I wanna give my love to you completely,

I beg of you,

I beg of you to listen to my heart.

I've never prayed like this before,

And I'm askin' you not to close the door,

For I can tame the wind and smooth the waters,

If you just let me."

The song drifted into the room like candle smoke—faint, curling into the cracks of thought, making a home in my ribs.

We weren't the only ones dancing.

No, the room was already full—of stories. Of people who had held the same hand through decades of heartbreak, of war, of children raised and buried, of sleepless nights and Wednesday grocery runs and the soft kind of love that never made it to poetry but still held the world together.

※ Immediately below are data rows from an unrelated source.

Definition lower_join_kind (kind : HqlJoinKind) : JoinKind :=
  match kind with HInner => JoinInner | HLeft => JoinLeft | HSemi => JoinSemi | HAnti => JoinAnti end.
Definition lower_search_mode (mode : VectorSearchMode) : KnnMode :=
  match mode with HExact => KnnExact | HApprox => KnnApprox end.
Definition lower_sort_key (item : OrderItem) : query SortKey :=
  e ← lower_expr (oi_expression item);
  Ok {| so_expression := e;
        so_direction := match sp_value <$> oi_direction item with
                        | None | Some HAsc => SortAsc
                        | Some HDesc => SortDesc
                        end;
        so_nulls := match sp_value <$> oi_nulls item with
                    | Some HFirst => NullsFirst
                    | Some HLast | None => NullsLast
                    end |}.

(** The operator of a stage, its configuration and the columns after it *)
Notation staged := (query (QueryOpV2 * Config * list string)).
Definition lower_knn (scope : list string) (entity collection : Name) (query : HqlExpr) (k : Unsigned)
    (mode : VectorSearchMode) (alias : Name) : staged :=
  alias ← lower_name alias;
  entity ← lower_name entity;
  collection ← lower_name collection;
  query ← lower_expr query;
  k ← lower_u32 k "ranking_bound";
  Ok (OpKnn, CKnn entity collection query k (lower_search_mode mode) alias, scope ++ [alias]).
Definition lower_rerank (scope : list string) (entity collection : Name) (query : HqlExpr) (k : Unsigned)
    (alias : Name) : staged :=
  alias ← lower_name alias;
  entity ← lower_name entity;
  collection ← lower_name collection;
  query ← lower_expr query;
  k ← lower_u32 k "ranking_bound";
  Ok (OpRerank, CRerank entity collection query k FidelityOriginal alias, scope ++ [alias]).
Definition lower_lexical_match (scope : list string) (entity field : Name) (query : HqlExpr) (index : Name)
    (k : Unsigned) (alias : Name) : staged :=
  alias ← lower_name alias;
  entity ← lower_name entity;
  field ← lower_name field;
  query ← lower_expr query;
  k ← lower_u32 k "ranking_bound";
  Ok (OpLexicalMatch, CLexicalMatch entity field (sp_value index) query k alias, scope ++ [alias]).
Definition lower_context_pack (text evidence : HqlExpr) (tokens : Unsigned) (tokenizer : Spanned string)
    (alias : Name) : staged :=
  alias ← lower_name alias;
  text ← lower_expr text;
  evidence ← lower_expr evidence;
  tokens ← lower_u32 tokens "context_token_bound";
  Ok (OpContextPack, CContextPack text evidence tokens (sp_value tokenizer) alias, [alias]).
Definition lower_expand (scope : list string) (start_alias end_alias : Name) (edge_alias : option Name)
    (relations : list Name) (direction : GraphDirection) (min_hops max_hops : Z) (mode : GraphPathMode)
    (path_alias : option Name) (optional : bool) : staged :=
  end_alias ← lower_name end_alias;
  edge_alias ← transpose_map lower_name edge_alias;
  path_alias ← transpose_map lower_name path_alias;
  start_alias ← lower_name start_alias;
  relations ← traverse lower_name relations;
  Ok (OpExpand,
      CExpand (PCompact {|
        cpa_start_alias := start_alias; cpa_end_alias := end_alias; cpa_edge_alias := edge_alias;
        cpa_relations := relations; cpa_direction := lower_direction direction;
        cpa_min_hops := min_hops; cpa_max_hops := max_hops; cpa_mode := lower_mode mode;
        cpa_path_alias := path_alias |}) optional,
      push_alias (push_alias (extend scope end_alias) edge_alias) path_alias).
Definition lower_expand_sequence (scope : list string) (start_alias : Name) (start_id : option HqlExpr)
    (start_labels : list Name) (start_properties : btree HqlExpr) (steps : list GraphSequenceStep)
    (mode : GraphPathMode) (path_alias : option Name) (optional : bool) : staged :=
  start ← pattern_node start_alias start_id start_labels start_properties;
  '(scope, pattern) ← lower_sequence start scope steps mode path_alias;
  Ok (OpExpand, CExpand pattern optional, scope).
Definition lower_aggregate (scope : list string) (group_by aggregates : list SelectItem) : staged :=
  group_by ← selected group_by scope;
  aggregates ← selected aggregates scope;
  Ok (OpAggregate, CAggregate group_by aggregates, ne_alias <$> (group_by ++ aggregates)).
Definition lower_order (scope : list string) (items : list OrderItem) : staged :=
  keys ← traverse lower_sort_key items; Ok (OpSort, CSort keys, scope).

Elderly couples spun gently around us, their pace a murmur, their bodies like soft clockwork—limbs that remembered each other through arthritis and grief. A woman in a red silk shawl leaned against her partner like a memory she still trusted. An old man with tremoring fingers kissed his wife's forehead just beneath the hairline, like he'd done it every Sunday for fifty years.

No one looked in a rush. No one posed. It was a ballroom of quiet survival. Of love that had outlived expectations.

And in the middle of them, somehow, absurdly, impossibly—us.

I wasn't sure when we started moving. Maybe I never stopped. Maybe I'd been moving toward him this whole time.

He was real, warm, held between my arms like something I didn't dare close my eyes around—terrified he'd vanish if I blinked too long. His head barely reached my collarbone, his body relaxed but alert, like he too wasn't fully convinced this was happening. Like we were both waiting for the floor to drop out from under us.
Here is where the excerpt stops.